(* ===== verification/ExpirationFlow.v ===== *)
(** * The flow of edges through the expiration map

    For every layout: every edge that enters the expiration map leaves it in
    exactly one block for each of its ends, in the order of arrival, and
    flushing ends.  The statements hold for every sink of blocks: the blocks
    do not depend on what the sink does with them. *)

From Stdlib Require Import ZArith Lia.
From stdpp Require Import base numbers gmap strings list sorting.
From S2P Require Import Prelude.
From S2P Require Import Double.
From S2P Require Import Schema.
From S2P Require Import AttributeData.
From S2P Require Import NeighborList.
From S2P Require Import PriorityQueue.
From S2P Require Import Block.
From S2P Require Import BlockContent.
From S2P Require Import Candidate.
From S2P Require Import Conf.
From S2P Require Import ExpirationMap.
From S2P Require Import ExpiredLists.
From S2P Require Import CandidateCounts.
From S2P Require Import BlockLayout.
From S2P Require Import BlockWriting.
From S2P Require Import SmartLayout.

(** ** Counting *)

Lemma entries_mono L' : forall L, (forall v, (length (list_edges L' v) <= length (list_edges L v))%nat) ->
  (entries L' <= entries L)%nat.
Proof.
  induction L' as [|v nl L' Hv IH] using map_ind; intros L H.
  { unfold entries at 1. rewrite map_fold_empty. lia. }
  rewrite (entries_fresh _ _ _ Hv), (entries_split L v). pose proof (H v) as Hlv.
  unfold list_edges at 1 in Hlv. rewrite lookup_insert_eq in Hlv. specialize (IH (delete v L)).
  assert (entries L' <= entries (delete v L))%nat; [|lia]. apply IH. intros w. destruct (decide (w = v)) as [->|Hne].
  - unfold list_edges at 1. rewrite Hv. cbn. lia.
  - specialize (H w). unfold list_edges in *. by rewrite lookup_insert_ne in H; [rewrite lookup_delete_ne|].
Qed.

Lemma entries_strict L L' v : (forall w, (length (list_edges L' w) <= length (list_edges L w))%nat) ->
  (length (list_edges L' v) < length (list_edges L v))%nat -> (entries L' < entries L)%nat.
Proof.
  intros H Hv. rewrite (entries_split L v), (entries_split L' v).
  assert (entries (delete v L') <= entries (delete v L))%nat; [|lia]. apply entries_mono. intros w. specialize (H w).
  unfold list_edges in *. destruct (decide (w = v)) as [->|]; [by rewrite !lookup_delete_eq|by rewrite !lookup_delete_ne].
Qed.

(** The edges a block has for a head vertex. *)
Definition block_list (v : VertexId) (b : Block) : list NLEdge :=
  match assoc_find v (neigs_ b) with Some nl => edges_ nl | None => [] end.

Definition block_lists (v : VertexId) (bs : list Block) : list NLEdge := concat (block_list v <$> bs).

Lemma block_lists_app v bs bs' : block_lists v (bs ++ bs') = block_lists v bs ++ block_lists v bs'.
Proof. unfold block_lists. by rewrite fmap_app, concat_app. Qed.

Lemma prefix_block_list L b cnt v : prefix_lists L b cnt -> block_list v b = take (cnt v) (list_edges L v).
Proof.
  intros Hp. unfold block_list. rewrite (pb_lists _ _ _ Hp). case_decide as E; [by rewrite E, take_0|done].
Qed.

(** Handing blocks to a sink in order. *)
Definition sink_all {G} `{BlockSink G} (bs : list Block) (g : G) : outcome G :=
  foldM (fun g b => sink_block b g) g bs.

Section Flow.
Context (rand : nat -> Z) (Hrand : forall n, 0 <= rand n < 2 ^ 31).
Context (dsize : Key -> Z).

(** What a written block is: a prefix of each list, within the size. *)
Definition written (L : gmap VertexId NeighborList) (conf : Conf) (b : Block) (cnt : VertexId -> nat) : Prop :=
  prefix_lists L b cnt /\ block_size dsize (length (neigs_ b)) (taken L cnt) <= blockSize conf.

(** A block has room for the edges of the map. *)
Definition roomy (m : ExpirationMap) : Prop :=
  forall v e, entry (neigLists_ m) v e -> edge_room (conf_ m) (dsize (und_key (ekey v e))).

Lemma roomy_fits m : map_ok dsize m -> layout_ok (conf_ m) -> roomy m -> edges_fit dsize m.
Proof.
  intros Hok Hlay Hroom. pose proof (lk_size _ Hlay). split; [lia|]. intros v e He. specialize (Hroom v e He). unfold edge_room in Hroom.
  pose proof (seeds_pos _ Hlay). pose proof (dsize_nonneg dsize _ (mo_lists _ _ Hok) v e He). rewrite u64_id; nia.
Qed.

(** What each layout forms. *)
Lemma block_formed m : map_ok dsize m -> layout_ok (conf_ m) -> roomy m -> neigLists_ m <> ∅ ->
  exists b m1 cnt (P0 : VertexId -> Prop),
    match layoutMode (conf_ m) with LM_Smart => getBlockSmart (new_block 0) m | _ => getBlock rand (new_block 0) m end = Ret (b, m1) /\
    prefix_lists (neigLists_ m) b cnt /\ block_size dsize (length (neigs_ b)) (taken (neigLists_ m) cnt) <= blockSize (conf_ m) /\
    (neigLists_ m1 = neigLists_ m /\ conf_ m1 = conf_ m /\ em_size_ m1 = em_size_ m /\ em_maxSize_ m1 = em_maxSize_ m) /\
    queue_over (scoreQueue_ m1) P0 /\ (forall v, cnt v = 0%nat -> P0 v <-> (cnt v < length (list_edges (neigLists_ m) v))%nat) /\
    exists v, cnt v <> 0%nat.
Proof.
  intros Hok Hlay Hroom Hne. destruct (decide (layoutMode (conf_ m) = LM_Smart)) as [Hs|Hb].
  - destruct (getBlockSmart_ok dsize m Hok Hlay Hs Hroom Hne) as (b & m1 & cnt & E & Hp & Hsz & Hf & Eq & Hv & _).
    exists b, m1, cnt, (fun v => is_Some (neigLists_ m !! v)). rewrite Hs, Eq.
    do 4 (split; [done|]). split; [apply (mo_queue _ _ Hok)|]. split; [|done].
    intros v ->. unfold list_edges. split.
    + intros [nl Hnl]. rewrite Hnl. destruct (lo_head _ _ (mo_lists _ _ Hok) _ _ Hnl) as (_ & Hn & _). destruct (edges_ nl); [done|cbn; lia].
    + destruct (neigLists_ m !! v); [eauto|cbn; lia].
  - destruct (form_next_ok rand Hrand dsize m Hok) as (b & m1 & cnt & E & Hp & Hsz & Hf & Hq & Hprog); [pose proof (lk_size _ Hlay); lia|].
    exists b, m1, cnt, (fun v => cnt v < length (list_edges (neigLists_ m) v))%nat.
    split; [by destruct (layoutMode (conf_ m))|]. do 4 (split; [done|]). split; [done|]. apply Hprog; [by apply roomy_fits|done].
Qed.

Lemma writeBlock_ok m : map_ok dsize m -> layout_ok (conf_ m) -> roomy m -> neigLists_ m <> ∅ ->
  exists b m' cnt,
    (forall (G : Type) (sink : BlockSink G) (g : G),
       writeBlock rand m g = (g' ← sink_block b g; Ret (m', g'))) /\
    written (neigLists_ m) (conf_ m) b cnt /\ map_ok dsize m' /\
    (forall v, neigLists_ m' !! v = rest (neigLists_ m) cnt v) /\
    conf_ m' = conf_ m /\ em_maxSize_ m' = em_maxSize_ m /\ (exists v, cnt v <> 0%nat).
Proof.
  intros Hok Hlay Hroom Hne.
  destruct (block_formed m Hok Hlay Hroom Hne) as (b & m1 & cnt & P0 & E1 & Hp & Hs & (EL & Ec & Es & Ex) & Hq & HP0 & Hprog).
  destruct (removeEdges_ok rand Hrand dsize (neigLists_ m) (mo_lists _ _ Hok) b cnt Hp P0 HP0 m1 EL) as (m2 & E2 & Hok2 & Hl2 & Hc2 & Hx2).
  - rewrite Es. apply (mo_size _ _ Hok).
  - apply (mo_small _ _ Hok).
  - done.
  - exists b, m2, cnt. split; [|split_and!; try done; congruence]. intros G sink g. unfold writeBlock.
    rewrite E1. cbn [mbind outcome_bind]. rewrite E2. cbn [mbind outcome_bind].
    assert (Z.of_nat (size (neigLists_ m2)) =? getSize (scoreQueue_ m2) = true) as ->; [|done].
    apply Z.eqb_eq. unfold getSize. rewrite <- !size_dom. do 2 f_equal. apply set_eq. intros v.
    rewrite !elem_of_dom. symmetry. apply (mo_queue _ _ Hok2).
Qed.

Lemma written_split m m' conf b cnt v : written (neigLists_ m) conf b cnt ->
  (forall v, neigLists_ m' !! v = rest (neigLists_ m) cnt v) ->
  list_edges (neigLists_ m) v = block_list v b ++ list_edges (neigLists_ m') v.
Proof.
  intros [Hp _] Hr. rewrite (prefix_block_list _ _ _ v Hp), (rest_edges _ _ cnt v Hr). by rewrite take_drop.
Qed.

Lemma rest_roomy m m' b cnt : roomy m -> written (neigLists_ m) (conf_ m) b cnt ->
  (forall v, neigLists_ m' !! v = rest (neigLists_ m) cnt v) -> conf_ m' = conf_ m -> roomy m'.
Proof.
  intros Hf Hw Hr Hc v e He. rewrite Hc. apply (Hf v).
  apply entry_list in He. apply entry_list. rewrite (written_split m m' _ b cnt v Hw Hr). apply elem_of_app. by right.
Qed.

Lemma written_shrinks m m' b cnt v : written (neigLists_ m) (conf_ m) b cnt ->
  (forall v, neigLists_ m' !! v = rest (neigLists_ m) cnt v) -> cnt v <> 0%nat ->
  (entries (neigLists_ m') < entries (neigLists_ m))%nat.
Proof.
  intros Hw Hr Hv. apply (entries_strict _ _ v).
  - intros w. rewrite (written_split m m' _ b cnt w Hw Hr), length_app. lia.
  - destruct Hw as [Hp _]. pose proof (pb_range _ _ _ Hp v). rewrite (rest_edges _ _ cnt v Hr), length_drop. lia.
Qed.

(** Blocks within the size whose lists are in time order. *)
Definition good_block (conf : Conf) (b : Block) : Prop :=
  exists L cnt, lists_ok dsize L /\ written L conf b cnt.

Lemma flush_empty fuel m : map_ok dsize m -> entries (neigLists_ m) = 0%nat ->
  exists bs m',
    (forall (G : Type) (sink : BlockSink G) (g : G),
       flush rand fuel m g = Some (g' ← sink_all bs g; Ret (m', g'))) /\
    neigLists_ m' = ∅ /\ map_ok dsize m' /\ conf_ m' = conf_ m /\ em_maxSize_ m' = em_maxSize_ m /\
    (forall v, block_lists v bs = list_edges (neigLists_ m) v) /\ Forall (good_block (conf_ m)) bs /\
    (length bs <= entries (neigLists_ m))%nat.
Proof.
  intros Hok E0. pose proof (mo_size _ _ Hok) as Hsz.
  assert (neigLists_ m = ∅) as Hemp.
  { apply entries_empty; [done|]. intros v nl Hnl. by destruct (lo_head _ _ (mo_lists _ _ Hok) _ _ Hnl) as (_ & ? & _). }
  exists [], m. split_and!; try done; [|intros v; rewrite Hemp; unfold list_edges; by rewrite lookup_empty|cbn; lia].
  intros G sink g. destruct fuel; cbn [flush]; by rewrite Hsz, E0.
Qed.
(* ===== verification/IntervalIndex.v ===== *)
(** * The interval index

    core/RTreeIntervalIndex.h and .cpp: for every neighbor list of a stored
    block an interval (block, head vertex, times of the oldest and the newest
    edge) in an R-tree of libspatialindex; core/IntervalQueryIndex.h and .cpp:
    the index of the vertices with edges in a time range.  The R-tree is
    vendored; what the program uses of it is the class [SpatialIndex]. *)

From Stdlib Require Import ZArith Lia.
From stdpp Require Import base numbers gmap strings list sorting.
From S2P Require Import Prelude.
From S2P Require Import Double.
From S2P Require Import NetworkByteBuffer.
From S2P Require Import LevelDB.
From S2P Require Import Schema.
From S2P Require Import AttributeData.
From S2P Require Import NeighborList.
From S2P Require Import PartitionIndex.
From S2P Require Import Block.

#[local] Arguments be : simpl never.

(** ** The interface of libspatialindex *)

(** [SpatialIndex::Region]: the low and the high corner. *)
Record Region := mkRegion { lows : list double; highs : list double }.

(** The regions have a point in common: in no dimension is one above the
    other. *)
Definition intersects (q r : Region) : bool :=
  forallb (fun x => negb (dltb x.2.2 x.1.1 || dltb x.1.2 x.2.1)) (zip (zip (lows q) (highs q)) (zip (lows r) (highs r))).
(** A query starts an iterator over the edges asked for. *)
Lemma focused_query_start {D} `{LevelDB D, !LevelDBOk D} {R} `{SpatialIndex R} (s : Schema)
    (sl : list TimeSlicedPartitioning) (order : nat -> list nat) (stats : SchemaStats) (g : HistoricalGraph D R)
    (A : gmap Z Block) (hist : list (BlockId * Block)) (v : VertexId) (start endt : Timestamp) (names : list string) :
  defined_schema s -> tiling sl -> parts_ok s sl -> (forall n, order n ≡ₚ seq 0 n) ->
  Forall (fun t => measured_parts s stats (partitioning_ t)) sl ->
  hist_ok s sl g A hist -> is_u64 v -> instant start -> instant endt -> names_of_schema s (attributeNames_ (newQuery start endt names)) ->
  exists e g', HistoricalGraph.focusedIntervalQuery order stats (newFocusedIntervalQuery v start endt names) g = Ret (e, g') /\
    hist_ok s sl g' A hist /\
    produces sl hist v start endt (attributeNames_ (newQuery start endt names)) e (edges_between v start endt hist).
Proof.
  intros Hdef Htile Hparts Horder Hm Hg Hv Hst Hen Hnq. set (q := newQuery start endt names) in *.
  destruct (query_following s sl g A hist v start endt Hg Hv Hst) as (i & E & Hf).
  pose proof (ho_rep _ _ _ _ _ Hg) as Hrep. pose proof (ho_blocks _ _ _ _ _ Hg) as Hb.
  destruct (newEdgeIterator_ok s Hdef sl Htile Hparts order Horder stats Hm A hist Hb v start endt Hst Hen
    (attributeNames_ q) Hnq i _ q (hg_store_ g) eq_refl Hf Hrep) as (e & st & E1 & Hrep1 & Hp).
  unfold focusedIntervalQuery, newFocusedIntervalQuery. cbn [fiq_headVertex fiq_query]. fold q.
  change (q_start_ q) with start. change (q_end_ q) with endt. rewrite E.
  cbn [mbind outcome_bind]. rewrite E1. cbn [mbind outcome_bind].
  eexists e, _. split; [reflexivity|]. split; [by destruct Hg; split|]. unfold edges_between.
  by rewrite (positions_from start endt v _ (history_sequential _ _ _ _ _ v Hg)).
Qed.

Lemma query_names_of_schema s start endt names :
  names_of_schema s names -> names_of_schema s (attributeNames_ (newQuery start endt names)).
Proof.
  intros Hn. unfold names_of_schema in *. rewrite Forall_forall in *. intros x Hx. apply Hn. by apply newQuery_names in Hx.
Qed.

+ + +

▶ **TASK OBJECTIVE**
Repeat exactly the lines above from the one with "destruct (query_following s" up to and including the one with "change (q_start_ q)". No other line belongs in the reply.

▶ **RESULT**
  destruct (query_following s sl g A hist v start endt Hg Hv Hst) as (i & E & Hf).
  pose proof (ho_rep _ _ _ _ _ Hg) as Hrep. pose proof (ho_blocks _ _ _ _ _ Hg) as Hb.
  destruct (newEdgeIterator_ok s Hdef sl Htile Hparts order Horder stats Hm A hist Hb v start endt Hst Hen
    (attributeNames_ q) Hnq i _ q (hg_store_ g) eq_refl Hf Hrep) as (e & st & E1 & Hrep1 & Hp).
  unfold focusedIntervalQuery, newFocusedIntervalQuery. cbn [fiq_headVertex fiq_query]. fold q.
  change (q_start_ q) with start. change (q_end_ q) with endt. rewrite E.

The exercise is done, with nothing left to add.